More than a vocation or a fantasized career, for me being an artist means a constant process of rebirth. I collect all my past forms which feed my instinct as a collector yet I am constantly changing to transform each time into new shapes. It is an eternal transitory state into matter never taking anything discovered previously for granted. It involves deep intellectual and conceptual work as well as strong training in physicality. Preserving the essence while constantly reshaping. I think there is also an inherent responsibility to question the permanence of things to materialize new experimental forms that open up the sensory exploratory field.
4. In which form of your art do you feel more free to express your deepest self?

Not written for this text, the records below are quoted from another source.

Lemma render_compact s :
  spelled_wf s = true →
  all_by is_ascii (render_spelled s) = true ∧ filter_str not_ws (render_spelled s) = compact s.
Proof.
  induction s as [n|n args IH|ms IH] using Spelled_ind'.
  - intros H. now apply ident_ascii; left.
  - intros [[Hn _]%andb_true_iff Hargs]%andb_true_iff. cbn [render_spelled compact].
    destruct (ident_ascii n (or_introl Hn)) as [Hna Hnf].
    set (g := λ a : SpelledField, match sf_name a with
      | Some f => f +:+ (if sf_optional a then "?" else "") +:+ ": " +:+ render_spelled (sf_ty a)
      | None => render_spelled (sf_ty a) end).
    assert (Hg : Forall (λ a, all_by is_ascii (g a) = true ∧
      filter_str not_ws (g a) = field_prefix a +:+ compact (sf_ty a)) args).
    { clear Hn Hna Hnf. induction IH as [|a args Ha _ IHa]; [constructor|]. cbn in Hargs.
      apply andb_true_iff in Hargs as [[Hname Hwf]%andb_true_iff Hargs].
      constructor; [|auto]. destruct (Ha Hwf) as [Ha1 Ha2]. unfold g, field_prefix.
      destruct (sf_name a) as [f|]; [|done].
      destruct (ident_ascii f (or_intror Hname)) as [Hf1 Hf2].
      rewrite !all_by_app, !filter_str_app, Hf1, Hf2, Ha1, Ha2, !str_app_assoc.
      destruct (sf_optional a); done. }
    rewrite !all_by_app, !filter_str_app, filter_join, Hna, Hnf. cbn [andb].
    split.
    + rewrite andb_true_r. apply join_ascii; [done|]. apply Forall_fmap.
      eapply Forall_impl; [|exact Hg]. now intros ? [].
    + rewrite List.map_map. do 2 f_equal. f_equal.
      replace (filter_str not_ws ", ") with "," by done. f_equal.
      apply List.map_ext_Forall. eapply Forall_impl; [|exact Hg]. now intros ? [].
  - intros [_ Hms]%andb_true_iff. cbn [render_spelled compact].
    assert (Hg : Forall (λ m, all_by is_ascii (render_spelled m) = true ∧
      filter_str not_ws (render_spelled m) = compact m) ms).
    { induction IH as [|m ms Hm _ IHm]; [constructor|]. cbn in Hms.
      apply andb_true_iff in Hms as [[_ Hwf]%andb_true_iff Hms]. constructor; auto. }
    rewrite filter_join, List.map_map. split.
    + apply join_ascii; [done|]. apply Forall_fmap. eapply Forall_impl; [|exact Hg]. now intros ? [].
    + replace (filter_str not_ws "|") with "|" by done. f_equal.
      apply List.map_ext_Forall. eapply Forall_impl; [|exact Hg]. now intros ? [].
Qed.

Lemma compact_no_ws s :
  spelled_wf s = true → strip_ws (compact s) = compact s.
Proof.
  intros H. destruct (render_compact s H) as [Ha Hf].
  assert (Hc : all_by is_ascii (compact s) = true ∧ all_by not_ws (compact s) = true).
  { rewrite <- Hf. clear H Hf. induction (render_spelled s) as [|c t IH]; [done|].
    cbn in Ha. apply andb_true_iff in Ha as [Hc Ha]. destruct (IH Ha) as [H1 H2]. cbn.
    destruct (not_ws c) eqn:E; [|done]. cbn. now rewrite Hc, E. }
  destruct Hc. rewrite strip_ws_ascii by done. now apply filter_str_all.
Qed.

Lemma parse_of_strip t s :
  strip_ws t = compact s → spelled_wf s = true → spelled_depth s ≤ max_generic_depth →
  parse_spelling t = Ok s.
Proof.
  intros Ht Hwf Hd. unfold parse_spelling. rewrite Ht.
  destruct (compact_roundtrip s Hwf) as [_ Hone].
  destruct (Hone 0 "" ltac:(lia) eq_refl) as [f0 Hf0]. specialize (Hf0 f0 ltac:(lia)).
  rewrite str_app_nil_r in Hf0. apply parse_one_at_fuel in Hf0. now rewrite Hf0.
Qed.

Lemma parse_spelling_sound t s :
  parse_spelling t = Ok s → spelled_wf s = true ∧ spelled_depth s ≤ max_generic_depth.
Proof.
  unfold parse_spelling. destruct (parse_spelled_one _ _ _) as [[s0 r]|] eqn:E; [|done].
  destruct (negb _); [done|]. intros [= <-]. apply parse_wf_mut in E as [? ?]. auto.
Qed.

Lemma render_parse s :
  spelled_wf s = true → spelled_depth s ≤ max_generic_depth →
  parse_spelling (render_spelled s) = Ok s ∧
  parse_spelling (strip_ws (render_spelled s)) = Ok s.
Proof.
  intros Hwf Hd. destruct (render_compact s Hwf) as [Ha Hf].
  assert (strip_ws (render_spelled s) = compact s) as E by (now rewrite strip_ws_ascii).
  split; apply parse_of_strip; try done. rewrite E. now apply compact_no_ws.
Qed.

(** [parse_spelling] reads whitespace-stripped text only. *)
Lemma canonical_ok s sp :
  parse_spelling (strip_ws s) = Ok sp → canonicalize_spelling s = render_spelled sp.
Proof. unfold canonicalize_spelling. now intros ->. Qed.

(** * Properties *)

(** C31: the canonical rendering of every shape the parser can build (uppercase
    heads, flat unions, at most [MAX_GENERIC_DEPTH] nested generics) parses
    back to that shape. *)
Theorem spelling_roundtrip (s : Spelled) :
  spelled_wf s = true → spelled_depth s ≤ max_generic_depth →
  parse_spelling (render_spelled s) = Ok s.
Proof. intros Hwf Hd. now apply render_parse. Qed.

Lemma spelling_roundtrip_witness :
  parse_spelling "MAP<name: STRING, permit?: LIST<PERMIT|ANY>>" =
  Ok (SpGeneric "MAP"
        [mk_sf (Some "name") false (SpNamed "STRING");
         mk_sf (Some "permit") true
           (SpGeneric "LIST" [mk_sf None false (SpUnion [SpNamed "PERMIT"; SpNamed "ANY"])])]).
Proof.
  apply (spelling_roundtrip (SpGeneric "MAP"
    [mk_sf (Some "name") false (SpNamed "STRING");
     mk_sf (Some "permit") true
       (SpGeneric "LIST" [mk_sf None false (SpUnion [SpNamed "PERMIT"; SpNamed "ANY"])])]));
    [reflexivity|cbn; unfold max_generic_depth; lia].
Defined.

(** On every input the spelling parser terminates within its fuel, and
    what it accepts is well formed and nested at most [MAX_GENERIC_DEPTH]
    deep: neither deep nesting nor long unions can wedge it. *)
Theorem parse_spelling_total_bounded (t : string) :
  match parse_spelling t with
  | Ok s => spelled_wf s = true ∧ spelled_depth s ≤ max_generic_depth
  | Err e => e ≠ SpellFuel
  end.
Proof.
  destruct (parse_spelling t) as [s|e] eqn:E; [now apply parse_spelling_sound in E|].
  intros ->. unfold parse_spelling in E.
  destruct (parse_spelled_one _ _ _) as [[s r]|e] eqn:E1; [now destruct (negb _)|].
  injection E as ->. revert E1. apply parse_fuel_mut. unfold parse_fuel. lia.
Qed.

(** Canonicalization is idempotent and keeps the meaning: the canonical
    form parses to what the input parsed to, and fails where it failed. *)
Theorem canonicalize_idempotent (s : string) :
  canonicalize_spelling (canonicalize_spelling s) = canonicalize_spelling s ∧
  parse_spelling (strip_ws (canonicalize_spelling s)) = parse_spelling (strip_ws s).
Proof.
  unfold canonicalize_spelling at 2 3 4.
  destruct (parse_spelling (strip_ws s)) as [sp|e] eqn:E.
  - apply parse_spelling_sound in E as [Hwf Hd].
    destruct (render_parse sp Hwf Hd) as [_ Hr]. rewrite Hr. split; [|done].
    now apply canonical_ok.
  - unfold canonicalize_spelling. rewrite strip_trim, E. split; [apply trim_idem|done].
Qed.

My most developed sense is touch. I deeply sense with my hands. Creating volumes, reshaping forms, transforming matter is what is most fundamental to me. Handwork is the essence of my approach. It can take plural forms; when I create ephemeral clay volumes on my body through performances or when I shape high-end material into sculptures that can be worn.
There are different levels of manual sensitivities. More primary work with raw materials allows me to express myself just as much as extremely precise work on complex haute couture pieces. Both are important in helping to create a range of sensory nuances to expand all the range of my sensitivity. Exploring these correspondences allows me to create bridges between functional object and memorabilia, sculpture and fashion, tradition and innovation, craftsmanship and performance.
Therefore the artform that allows me to express my deepest self are these hybrid mediums which question the transversality between fields of creation rather than one in particular. They all have in common the physicality of the body initiated by a conceptual reflexive process.
5. What do you see in your future?
Since a few years now, I worked on special collaborations with choreographers and dancers for costumes and scenography. I would like to continue this dynamic to expand ever more and open new artistic conversations. What I cherish the most in my work is the creative and emotional intimacy that is created between two minds; whether it is the relationship with the body with a couture client or the meeting of two creative visions with another artiste.
I want to further develop hybrid medium pieces: bridging craftsmanship to performance to video, linking jewelry to sculpture to the environment. These are things that I started to introduce in my « landscape photo performance » works, where I create sculptures that I wear and perform in nature.
I also plan to further develop more exceptional sculpted pieces on a scale of a collection by creating exclusive customs as I have done until now.
I would also like to continue to exhibit my work in large spaces such as museums and galleries to a larger audience so that what I create always becomes other for the beholder.